**TASK**:
Your task is to repeat exactly the lines below between the line holding "repeat (apply elem_of_cons in He'" and the line holding "- by destruct (Hk data).", inclusive, and only those.

Stored dataset items:
+---+

(** The mixing error is reached whenever some target axis still to be
    visited carries tags of both kinds: the axes visited before it are
    normalised without an exception. *)
Lemma convert_axes_conflict extents axes :
  forallb pad_nonzero tags = true →
  (List.length tags ≤ List.length extents)%nat →
  (∀ t, t ∈ axes → (t < num_target_axes)%nat) →
  (∃ t, t ∈ axes ∧ has_computed t tags = true ∧ has_fixed t tags = true) →
  ∀ new, convert_axes (ShapeTuple extents) tags g axes new
         = Raise ConflictingStrideSpecification.
Proof.
  intros Hpad Hlen. induction axes as [|t0 axes IH]; intros Hin Hex new.
  { destruct Hex as (t & []%elem_of_nil & _). }
  simpl.
  destruct (Hgroups t0) as (cg & fg & Hcg & Hfg & _); [apply Hin; left|].
  destruct (groups_of_computed _ _ _ _ _ Hgroups (Hin _ ltac:(left)) Hcg)
    as [Hcne Hcin].
  destruct (groups_of_fixed _ _ _ _ _ Hgroups (Hin _ ltac:(left)) Hfg)
    as [Hfne Hfin].
  rewrite (index_Some _ _ _ Hcg), (index_Some _ _ _ Hfg). simpl.
  destruct (decide (cg ≠ [] ∧ fg ≠ [])) as [[Hc Hf]|Hno].
  { by rewrite !bool_decide_eq_true_2. }
  assert (Hrest : ∃ t, t ∈ axes ∧ has_computed t tags = true
                       ∧ has_fixed t tags = true).
  { destruct Hex as (t & [->|Ht]%elem_of_cons & Hc & Hf); [|eauto].
    destruct Hno. split; [by apply Hcne|by apply Hfne]. }
  assert (Hin' : ∀ t, t ∈ axes → (t < num_target_axes)%nat).
  { intros t Ht. apply Hin. by right. }
  destruct (decide (fg ≠ [])) as [Hf|Hf].
  - assert (¬ cg ≠ []) as Hc by tauto.
    rewrite (bool_decide_eq_false_2 _ Hc), (bool_decide_eq_true_2 _ Hf).
    simpl. destruct (keep_fixed_ok tags fg Hfin new) as [new' ->]. simpl.
    by apply IH.
  - rewrite (bool_decide_eq_false_2 _ Hf), andb_false_r.
    destruct (convert_computed_tuple_ok extents tags cg) with
      (new := new) (s := EInt 1) as (new' & s' & ->); [|done|done|].
    { intros j Hj. destruct (Hcin j Hj) as (o & p & ?). eauto. }
    simpl. by apply IH.
Qed.

(** Without a shape, [None] is returned at the first target axis that
    carries a computed-stride tag, provided it carries no fixed-stride
    tag. *)
Lemma convert_axes_deferred n : ∀ a t new,
  (a ≤ t < a + n)%nat → (a + n ≤ num_target_axes)%nat →
  has_computed t tags = true → has_fixed t tags = false →
  (∀ t', (a ≤ t' < t)%nat → has_computed t' tags = false) →
  convert_axes ShapeNone tags g (seq a n) new = Ok None.
Proof.
  induction n as [|n IH]; intros a t new Ht Hn Hc Hf Hbefore; [lia|].
  simpl.
  destruct (Hgroups a) as (cg & fg & Hcg & Hfg & _); [lia|].
  assert (Ha : (a < num_target_axes)%nat) by lia.
  destruct (groups_of_computed _ _ _ _ _ Hgroups Ha Hcg) as [Hcne Hcin].
  destruct (groups_of_fixed _ _ _ _ _ Hgroups Ha Hfg) as [Hfne Hfin].
  rewrite (index_Some _ _ _ Hcg), (index_Some _ _ _ Hfg). simpl.
  destruct (decide (a = t)) as [->|Hne].
  - assert (¬ fg ≠ []) as Hfe by (rewrite Hfne; congruence).
    rewrite (bool_decide_eq_false_2 _ Hfe), andb_false_r.
    destruct cg as [|j cg]; [by apply Hcne in Hc|].
    rewrite convert_computed_no_shape; [done|].
    destruct (Hcin j) as (o & p & ->); [left|]. eauto.
  - assert (¬ cg ≠ []) as Hce.
    { rewrite Hcne, (Hbefore a) by lia. congruence. }
    rewrite (bool_decide_eq_false_2 _ Hce). simpl.
    assert (cg = []) as -> by (by destruct cg; [|destruct Hce]).
    destruct (bool_decide (fg ≠ [])).
    + destruct (keep_fixed_ok tags fg Hfin new) as [new' ->]. simpl.
      apply (IH (S a) t); [lia|lia|done|done|].
      intros t' Ht'. apply Hbefore. lia.
    + simpl. apply (IH (S a) t); [lia|lia|done|done|].
      intros t' Ht'. apply Hbefore. lia.
Qed.

End AxisLoop.
Lemma demo_partial_record : record_lists Demo.partial Demo.id1 Demo.two_entries.
Proof.
  exists (json_dump (commit_record Demo.id1 Demo.ts1 "first"
                       (map fentry_json Demo.two_entries))),
         (commit_record Demo.id1 Demo.ts1 "first" (map fentry_json Demo.two_entries)).
  split_and!; run.
Qed.

Lemma demo_partial_restorable : restorable Demo.partial Demo.two_entries.
Proof.
  split.
  - repeat constructor; try run; intros _; split_and!; first [run | left; run].
  - intros e e' He He'.
    repeat (apply elem_of_cons in He as [->|He]);
      repeat (apply elem_of_cons in He' as [->|He']);
      try (by apply elem_of_nil in He); try (by apply elem_of_nil in He'); run.
Qed.





(** ** Init *)

Ltac in_list := repeat first [apply list_elem_of_here | apply list_elem_of_further].

Section InitFacts.
Context `{HS : Sha1} `{HJ : JsonCodec}.

Lemma made_lookup d k k' :
  made d k !! k' = if decide (k' = k) then Some (default Dir (d !! k)) else d !! k'.
Proof.
  unfold made. destruct (decide (k' = k)) as [->|Hne].
  - destruct (d !! k) eqn:E; cbn; [done|]. by rewrite lookup_insert_eq.
  - destruct (d !! k) eqn:E; [done|]. by rewrite lookup_insert_ne.
Qed.

Lemma made_grows d k : d ⊆ made d k.
Proof. unfold made. destruct (d !! k) eqn:E; [done|]. by apply insert_subseteq. Qed.

Lemma mkdir_chain_ok p chain : ∀ w,
  (∀ k, k ∈ chain → is_top k = false ∧ ∀ data, disk w !! k ≠ Some (File data)) →
  ∃ w', mkdir_chain p chain w = (Ok tt, w')
        ∧ disk w' = foldl made (disk w) chain ∧ out w' = out w.
Proof.
  induction chain as [|k rest IH]; intros w Hfree.
  { exists w. by destruct w. }
  destruct (Hfree k) as [Ht Hk]; [apply list_elem_of_here|].
  cbn [mkdir_chain foldl]. rewrite bind_eq.
  change (get_disk w) with (Ok (disk w), w). cbv beta iota.
  unfold key_node. rewrite Ht. unfold made at 2.
  destruct (disk w !! k) as [[|data]|] eqn:E.
  - apply IH. intros k' Hk'. apply Hfree. by apply list_elem_of_further.
  - by destruct (Hk data).
  - rewrite bind_eq. unfold put_disk at 1. cbv beta iota.
    destruct (IH (World (<[k:=Dir]> (disk w)) (out w) (hist w ++ [<[k:=Dir]> (disk w)])))
      as (w' & Hrun & Hd & Ho).
    { intros k' Hk'. destruct (Hfree k') as [Ht' Hf']; [by apply list_elem_of_further|].
      split; [done|]. intros data. cbn [disk].
      destruct (decide (k' = k)) as [->|Hne]; [by rewrite lookup_insert_eq|].
      by rewrite lookup_insert_ne. }
    exists w'. by split_and!.
Qed.

Lemma commits_chain :
  dir_chain "" (Path.split (Path.normpath COMMITS_DIR)) = [".minigit"; ".minigit/commits"].
Proof. by vm_compute. Qed.

Lemma objects_chain :
  dir_chain "" (Path.split (Path.normpath OBJECTS_DIR)) = [".minigit"; ".minigit/objects"].
Proof. by vm_compute. Qed.

Lemma init_dirs_not_top k : k ∈ init_dirs → is_top k = false.
Proof.
  intros Hk. unfold init_dirs in Hk.
  repeat (apply elem_of_cons in Hk as [->|Hk]; [by vm_compute|]).
  by apply elem_of_nil in Hk.
Qed.

Lemma made_free d k : init_free d → init_free (made d k).
Proof.
  intros Hf k' data Hk'. rewrite made_lookup. destruct (decide (k' = k)) as [->|Hne].
  - destruct (d !! k) as [n|] eqn:E; cbn; [|done]. rewrite <-E. by apply Hf.
  - by apply Hf.
Qed.

Lemma made_twice d k : made (made d k) k = made d k.
Proof.
  unfold made at 1. rewrite made_lookup, decide_True by done. done.
Qed.

Lemma made_is_dir d k :
  (∀ data, d !! k ≠ Some (File data)) → made d k !! k = Some Dir.
Proof.
  intros Hk. rewrite made_lookup, decide_True by done.
  destruct (d !! k) as [[|data]|] eqn:E; cbn; try done. by destruct (Hk data).
Qed.

Lemma cmd_init_run d :
  init_free d →
  ∃ w', cmd_init (start d) = (Ok tt, w')
        ∧ disk w' = init_disk d ∧ out w' = [init_line].
Proof.
  intros Hfree. unfold cmd_init, os_makedirs. rewrite commits_chain, objects_chain.
  destruct (mkdir_chain_ok COMMITS_DIR [".minigit"; ".minigit/commits"] (start d))
    as (w1 & R1 & D1 & O1).
  { intros k Hk. assert (k ∈ init_dirs) as Hin.
    { unfold init_dirs. repeat (apply elem_of_cons in Hk as [->|Hk]; [in_list|]).
      by apply elem_of_nil in Hk. }
    split; [by apply init_dirs_not_top|]. intros data. by apply Hfree. }
  cbn [foldl start disk out] in D1, O1.
  assert (init_free (disk w1)) as Hfree1.
  { rewrite D1. by do 2 apply made_free. }
  destruct (mkdir_chain_ok OBJECTS_DIR [".minigit"; ".minigit/objects"] w1)
    as (w2 & R2 & D2 & O2).
  { intros k Hk. assert (k ∈ init_dirs) as Hin.
    { unfold init_dirs. repeat (apply elem_of_cons in Hk as [->|Hk]; [in_list|]).
      by apply elem_of_nil in Hk. }
    split; [by apply init_dirs_not_top|]. intros data. by apply Hfree1. }
  cbn [foldl] in D2. rewrite D1 in D2.
  assert (disk w2 = foldl made d init_dirs) as D2'.
  { rewrite D2. cbn [foldl init_dirs].
    assert (made (made (made d ".minigit") ".minigit/commits") ".minigit"
            = made (made d ".minigit") ".minigit/commits") as ->; [|done].
    unfold made at 1. rewrite made_lookup, decide_False by done.
    by rewrite made_lookup, decide_True by done. }
  rewrite bind_eq, R1. cbv beta iota. rewrite bind_eq, R2. cbv beta iota.
  rewrite bind_eq, exists_eq. cbv beta iota.
  destruct index_key_facts as (Hin & Hid & Hit & Hnn).
  assert (node_at (disk w2) INDEX_FILE = disk w2 !! INDEX_KEY) as Hnode.
  { rewrite node_at_nonempty by done. unfold key_node. by rewrite Hin, Hit. }
  rewrite Hnode. unfold init_disk. rewrite <-D2'.
  destruct (disk w2 !! INDEX_KEY) as [n|] eqn:E.
  - rewrite bool_decide_eq_true_2 by done. rewrite bind_eq.
    change ((mret () : M unit) w2) with (Ok (), w2). cbv beta iota.
    eexists. split; [reflexivity|]. cbn [disk out]. by rewrite O2, O1.
  - rewrite bool_decide_eq_false_2 by (by intros [? ?]). rewrite bind_eq.
    rewrite write_file_ok; rewrite ?Hin.
    + cbv beta iota. eexists. split; [reflexivity|]. cbn [mutated disk out].
      by rewrite O2, O1.
    + done.
    + unfold key_node. by rewrite Hit, E.
    + right. rewrite Hid. rewrite (node_at_key _ ".minigit") by (by vm_compute).
      rewrite D2'. cbn [foldl init_dirs]. rewrite !made_lookup.
      rewrite decide_False by done. rewrite decide_False by done.
      rewrite decide_True by done.
      destruct (d !! ".minigit") as [[|data]|] eqn:Em; cbn; try done.
      destruct (Hfree ".minigit" data); [|done]. unfold init_dirs. in_list.
Qed.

+---+

**SOLVED PROBLEM**:
      repeat (apply elem_of_cons in He' as [->|He']);
      try (by apply elem_of_nil in He); try (by apply elem_of_nil in He'); run.
Qed.





(** ** Init *)

Ltac in_list := repeat first [apply list_elem_of_here | apply list_elem_of_further].

Section InitFacts.
Context `{HS : Sha1} `{HJ : JsonCodec}.

Lemma made_lookup d k k' :
  made d k !! k' = if decide (k' = k) then Some (default Dir (d !! k)) else d !! k'.
Proof.
  unfold made. destruct (decide (k' = k)) as [->|Hne].
  - destruct (d !! k) eqn:E; cbn; [done|]. by rewrite lookup_insert_eq.
  - destruct (d !! k) eqn:E; [done|]. by rewrite lookup_insert_ne.
Qed.

Lemma made_grows d k : d ⊆ made d k.
Proof. unfold made. destruct (d !! k) eqn:E; [done|]. by apply insert_subseteq. Qed.

Lemma mkdir_chain_ok p chain : ∀ w,
  (∀ k, k ∈ chain → is_top k = false ∧ ∀ data, disk w !! k ≠ Some (File data)) →
  ∃ w', mkdir_chain p chain w = (Ok tt, w')
        ∧ disk w' = foldl made (disk w) chain ∧ out w' = out w.
Proof.
  induction chain as [|k rest IH]; intros w Hfree.
  { exists w. by destruct w. }
  destruct (Hfree k) as [Ht Hk]; [apply list_elem_of_here|].
  cbn [mkdir_chain foldl]. rewrite bind_eq.
  change (get_disk w) with (Ok (disk w), w). cbv beta iota.
  unfold key_node. rewrite Ht. unfold made at 2.
  destruct (disk w !! k) as [[|data]|] eqn:E.
  - apply IH. intros k' Hk'. apply Hfree. by apply list_elem_of_further.
  - by destruct (Hk data).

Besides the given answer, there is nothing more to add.